◆ **ENTRIES PROVIDED**
(* ===== verification/UdpTheorems.v ===== *)
(** * Correctness of the UDP destination

    Datagrams go to permitted destinations only and carry what the hub sent;
    datagrams of a destination reach the hub with their content. *)

From S2P Require Import Prelude JsPlatform FlatBuffers FbTables FbReference SpanreedMessages SpanreedCodec.
From S2P Require Import ClientStore Proxy GoMessages Router HandshakeTheorems UdpDestination.
From stdpp Require Import gmap.
#[local] Open Scope Z_scope.

Lemma Contains_spec s l : Contains s l = true <-> s ∈ l.
Proof.
  induction l as [|c l IH]; simpl; [set_solver|]. rewrite list_elem_of_In in *. simpl. rewrite <- IH.
  case_bool_decide; naive_solver.
Qed.

Lemma substring_all b : String.substring 0 (String.length b) b = b.
Proof. induction b as [|x b IH]; simpl; [done|]. by rewrite IH. Qed.

Lemma go_prefix_udp host : go_prefix 4 ("udp:" +:+ host) = Ret "udp:"%string.
Proof.
  unfold go_prefix. change (String.length ("udp:" +:+ host)) with (4 + String.length host)%nat.
  rewrite (proj2 (Z.leb_le 4 _)) by (rewrite Nat2Z.inj_add; pose proof (Nat2Z.is_nonneg (String.length host));
    change (Z.of_nat 4) with 4; lia).
  simpl. by destruct host.
Qed.

Lemma connection_string_matches host :
  DefaultUdpDestinationHandlerMatchConnectionStringFn ("udp:" +:+ host) = Ret true.
Proof. unfold DefaultUdpDestinationHandlerMatchConnectionStringFn. by rewrite go_prefix_udp. Qed.

Lemma host_resolved host : defaultHostResolution ("udp:" +:+ host) = Ret (inr host).
Proof.
  unfold defaultHostResolution. rewrite go_prefix_udp. simpl. unfold go_suffix. simpl.
  by rewrite Nat.sub_0_r, substring_all.
Qed.

(** Connection strings: after the prefix udp: comes the host; another string of at least four bytes is refused with an
    error; a shorter one makes both functions slice past its end and panic. *)
Theorem connection_strings host s :
  DefaultUdpDestinationHandlerMatchConnectionStringFn ("udp:" +:+ host) = Ret true /\
  defaultHostResolution ("udp:" +:+ host) = Ret (inr host) /\
  ((4 <= String.length s)%nat -> String.substring 0 4 s <> "udp:"%string ->
     DefaultUdpDestinationHandlerMatchConnectionStringFn s = Ret false /\
     defaultHostResolution s = Ret (inl (OtherError "not a UDP connection string"))) /\
  ((String.length s < 4)%nat ->
     DefaultUdpDestinationHandlerMatchConnectionStringFn s = Throw SliceOutOfRange /\
     defaultHostResolution s = Throw SliceOutOfRange).
Proof.
  split_and!; [apply connection_string_matches | apply host_resolved | |];
    unfold DefaultUdpDestinationHandlerMatchConnectionStringFn, defaultHostResolution, go_prefix.
  - intros Hl Hne. rewrite (proj2 (Z.leb_le 4 _)) by lia. simpl. change (Pos.to_nat 4) with 4%nat.
    by rewrite bool_decide_false, bool_decide_true by done.
  - intros Hl. by rewrite (proj2 (Z.leb_gt 4 _)) by lia.
Qed.

Section datagrams.
#[local] Set Default Proof Using "Type*".
Context {FB : FlatBuffers} {FL : FlatBuffersLaws FB}.

(** ** Datagrams read back *)
Definition dest_adds (m : proxy_inner) (hasData : bool) (pM pD : Z) : list add :=
  [AddInt8 0 (ProxyDestInnerMsg.to_number (proxy_type m)) 0; AddOffset 1 pM 0] ++
  (if hasData then [AddOffset 2 pD 0] else []).

(** The three handlers build their datagram by the same steps. *)
Definition datagram_steps (m : proxy_inner) (id : Z) (data : slice) : stm Builder exn (list Z) :=
  pM ← create_table 1 [AddInt32 0 id 0];
  pD ← opt_vector createByteVector data;
  o ← create_table 3 (dest_adds m (bool_decide (is_Some data)) pM pD);
  u ← finish_bytes o false; mret (u8_bytes u).

Ltac go_steps :=
  unfold connection_request, client_message, close_connection, finish_destination_message, datagram_steps,
    ProxyDestConnectionRequestStart, ProxyDestConnectionRequestAddClientId, ProxyDestConnectionRequestEnd,
    ProxyDestClientMessageStart, ProxyDestClientMessageAddClientId, ProxyDestClientMessageEnd,
    ProxyDestCloseConnectionStart, ProxyDestCloseConnectionAddClientId, ProxyDestCloseConnectionEnd,
    ProxyDestinationMessageStart, ProxyDestinationMessageAddInnerMessageType, ProxyDestinationMessageAddInnerMessage,
    ProxyDestinationMessageAddAppData, ProxyDestinationMessageEnd, StartObject, EndObject, PrependUint32Slot,
    PrependByteSlot, PrependUOffsetTSlot, CreateByteVector, NewBuilder, Finish, FinishedBytes, create_table, dest_adds,
    finish_bytes, opt_vector, ProxyDestInnerMsgProxyDestConnectionRequest, ProxyDestInnerMsgProxyDestClientMessage,
    ProxyDestInnerMsgProxyDestCloseConnection;
  cbn [app run_adds run_add proxy_type ProxyDestInnerMsg.to_number];
  unfold mbind, stm_bind, mret, stm_ret; repeat case_match; simplify_eq; reflexivity.

Lemma connection_request_steps id data :
  connection_request id data =
  fst (datagram_steps (PConnectionRequest id) id data (new_Builder (64 + zlen (default [] data)))).
Proof. unfold datagram_steps. destruct data; [rewrite bool_decide_true by eauto | rewrite bool_decide_false by apply is_Some_None]; go_steps. Qed.
(* ===== verification/CppMessages.v ===== *)
(** * The demo server's generated message code in C++

    Headers of examples/hello-spanreed/server/include/: [spanreed_messages/] for the
    proxy protocol (the files flatbuffers/generated/cc/ has as well) and [messages/] for
    the demo's own messages. The runtime underneath ([flatbuffers/flatbuffers.h], not in
    the repository) is the flatbuffers runtime for another language: the interface
    [FlatBuffers] stands for it, with its operations under the names of the C++ header
    below. Its [Verifier], which no other component uses, is the class [Verifier]. A read
    through a null pointer is [Throw TypeError]. *)

From S2P Require Import Prelude JsPlatform FlatBuffers.
#[local] Open Scope Z_scope.

Section with_fb.
Context `{FB : FlatBuffers}.

(** ** The runtime's operations *)

(** [FlatBufferBuilder]: 1024 bytes to begin with. [StartTable] reserves the slots of the
    fields its builder can add; a field is named by its place in the vtable. *)
Definition FlatBufferBuilder : Builder := new_Builder 1024.
Definition StartTable : Z -> stm Builder exn unit := startObject.
Definition EndTable : stm Builder exn Z := endObject.
Definition field_slot (vt : Z) : Z := (vt - 4) / 2.
Definition AddElement_uint8 (vt e def : Z) : stm Builder exn unit := addFieldInt8 (field_slot vt) e def.
Definition AddElement_uint32 (vt e def : Z) : stm Builder exn unit := addFieldInt32 (field_slot vt) e def.
Definition AddElement_float (vt : Z) (e def : number) : stm Builder exn unit := addFieldFloat32 (field_slot vt) e def.
Definition AddOffset (vt off : Z) : stm Builder exn unit := addFieldOffset (field_slot vt) off 0.
Definition CreateVector : list Z -> stm Builder exn Z := createByteVector.
(** A [std::string] is its bytes. *)
Definition CreateString (s : list Z) : stm Builder exn Z := createString (Utf8 s).
Definition FinishBuffer (root : Z) : stm Builder exn unit := finish root false.
(** [GetBufferPointer] and [GetSize] *)
Definition GetBuffer : stm Builder exn (list Z) := u ← asUint8Array; mret (u8_bytes u).

(** [const T*]: a table is its position, a string or a vector the place of the reference to
    it; [nullptr] is [None]. *)
Definition table : Type := fbtable ByteBuffer.
Definition ptr : Type := option table.
Definition deref_ptr (p : ptr) : outcome exn table :=
  match p with Some t => Ret t | None => Throw TypeError end.
(** ** [connect_client_message_generated.h] *)
Definition ConnectClientMessage_connection_string (t : table) : outcome exn ptr := GetPointer t 4.
Definition ConnectClientMessage_app_data (t : table) : outcome exn ptr := GetPointer t 6.
Definition ConnectClientMessageBuilder_add_connection_string (connection_string : Z) : stm Builder exn unit :=
  AddOffset 4 connection_string.
Definition ConnectClientMessageBuilder_add_app_data (app_data : Z) : stm Builder exn unit :=
  AddOffset 6 app_data.
Definition ConnectClientMessageBuilder : stm Builder exn unit := StartTable 2.
Definition ConnectClientMessageBuilder_Finish : stm Builder exn Z := EndTable.
Definition CreateConnectClientMessage (connection_string : Z) (app_data : Z) : stm Builder exn Z :=
  ConnectClientMessageBuilder ≫= fun _ => ConnectClientMessageBuilder_add_app_data app_data ≫= fun _ =>
    ConnectClientMessageBuilder_add_connection_string connection_string ≫= fun _ =>
    ConnectClientMessageBuilder_Finish.
Definition CreateConnectClientMessageDirect (connection_string : option (list Z)) (app_data : option (list Z)) :
  stm Builder exn Z :=
  connection_string__ ← opt_create CreateString connection_string;
  app_data__ ← opt_create CreateVector app_data;
  CreateConnectClientMessage connection_string__ app_data__.
Definition GetConnectClientMessage (buf : list Z) : table := GetRoot buf.
Definition GetSizePrefixedConnectClientMessage (buf : list Z) : table := GetSizePrefixedRoot buf.
Definition FinishConnectClientMessageBuffer (root : Z) : stm Builder exn unit := FinishBuffer root.
Definition FinishSizePrefixedConnectClientMessageBuffer (root : Z) : stm Builder exn unit :=
  FinishSizePrefixedBuffer root.

(** ** [connect_client_verdict_generated.h] *)
Definition ConnectClientVerdict_accepted (t : table) : outcome exn bool := truthy <$> GetField_uint8 t 4 0.
Definition ConnectClientVerdict_error_reason (t : table) : outcome exn ptr := GetPointer t 6.
Definition ConnectClientVerdict_app_data (t : table) : outcome exn ptr := GetPointer t 8.
Definition ConnectClientVerdictBuilder_add_accepted (accepted : bool) : stm Builder exn unit :=
  AddElement_uint8 4 (bool_number accepted) 0.
Definition ConnectClientVerdictBuilder_add_error_reason (error_reason : Z) : stm Builder exn unit :=
  AddOffset 6 error_reason.
Definition ConnectClientVerdictBuilder_add_app_data (app_data : Z) : stm Builder exn unit :=
  AddOffset 8 app_data.
Definition ConnectClientVerdictBuilder : stm Builder exn unit := StartTable 3.
Definition ConnectClientVerdictBuilder_Finish : stm Builder exn Z := EndTable.
Definition CreateConnectClientVerdict (accepted : bool) (error_reason : Z) (app_data : Z) : stm Builder exn Z :=
  ConnectClientVerdictBuilder ≫= fun _ => ConnectClientVerdictBuilder_add_app_data app_data ≫= fun _ =>
    ConnectClientVerdictBuilder_add_error_reason error_reason ≫= fun _ =>
    ConnectClientVerdictBuilder_add_accepted accepted ≫= fun _ => ConnectClientVerdictBuilder_Finish.
Definition CreateConnectClientVerdictDirect (accepted : bool) (error_reason : option (list Z)) (app_data :
  option (list Z)) : stm Builder exn Z :=
  error_reason__ ← opt_create CreateString error_reason;
  app_data__ ← opt_create CreateVector app_data;
  CreateConnectClientVerdict accepted error_reason__ app_data__.
Definition GetConnectClientVerdict (buf : list Z) : table := GetRoot buf.
Definition GetSizePrefixedConnectClientVerdict (buf : list Z) : table := GetSizePrefixedRoot buf.
Definition FinishConnectClientVerdictBuffer (root : Z) : stm Builder exn unit := FinishBuffer root.
Definition FinishSizePrefixedConnectClientVerdictBuffer (root : Z) : stm Builder exn unit :=
  FinishSizePrefixedBuffer root.

(** ** [connect_destination_verdict_generated.h] *)
Definition ConnectDestinationVerdict_client_id (t : table) : outcome exn Z := GetField_uint32 t 4 0.
Definition ConnectDestinationVerdict_accepted (t : table) : outcome exn bool := truthy <$> GetField_uint8 t 6 0.
Definition ConnectDestinationVerdict_error_reason (t : table) : outcome exn ptr := GetPointer t 8.
Definition ConnectDestinationVerdict_app_data (t : table) : outcome exn ptr := GetPointer t 10.
Definition ConnectDestinationVerdictBuilder_add_client_id (client_id : Z) : stm Builder exn unit :=
  AddElement_uint32 4 client_id 0.
Definition ConnectDestinationVerdictBuilder_add_accepted (accepted : bool) : stm Builder exn unit :=
  AddElement_uint8 6 (bool_number accepted) 0.
Definition ConnectDestinationVerdictBuilder_add_error_reason (error_reason : Z) : stm Builder exn unit :=
  AddOffset 8 error_reason.
Definition ConnectDestinationVerdictBuilder_add_app_data (app_data : Z) : stm Builder exn unit :=
  AddOffset 10 app_data.
Definition ConnectDestinationVerdictBuilder : stm Builder exn unit := StartTable 4.
Definition ConnectDestinationVerdictBuilder_Finish : stm Builder exn Z := EndTable.
Definition CreateConnectDestinationVerdict (client_id : Z) (accepted : bool) (error_reason : Z) (app_data : Z) :
  stm Builder exn Z :=
  ConnectDestinationVerdictBuilder ≫= fun _ => ConnectDestinationVerdictBuilder_add_app_data app_data
    ≫= fun _ => ConnectDestinationVerdictBuilder_add_error_reason error_reason ≫= fun _ =>
    ConnectDestinationVerdictBuilder_add_client_id client_id ≫= fun _ =>
    ConnectDestinationVerdictBuilder_add_accepted accepted ≫= fun _ => ConnectDestinationVerdictBuilder_Finish.
Definition CreateConnectDestinationVerdictDirect (client_id : Z) (accepted : bool) (error_reason : option (list
  Z)) (app_data : option (list Z)) : stm Builder exn Z :=
  error_reason__ ← opt_create CreateString error_reason;
  app_data__ ← opt_create CreateVector app_data;
  CreateConnectDestinationVerdict client_id accepted error_reason__ app_data__.
Definition GetConnectDestinationVerdict (buf : list Z) : table := GetRoot buf.
Definition GetSizePrefixedConnectDestinationVerdict (buf : list Z) : table := GetSizePrefixedRoot buf.
Definition FinishConnectDestinationVerdictBuffer (root : Z) : stm Builder exn unit := FinishBuffer root.
Definition FinishSizePrefixedConnectDestinationVerdictBuffer (root : Z) : stm Builder exn unit :=
  FinishSizePrefixedBuffer root.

◆ **AIM OF THE EXERCISE**
What is the number of lines in the listing that contain "done"? State it and nothing more.

◆ **OUTPUT OF THE EXERCISE**
2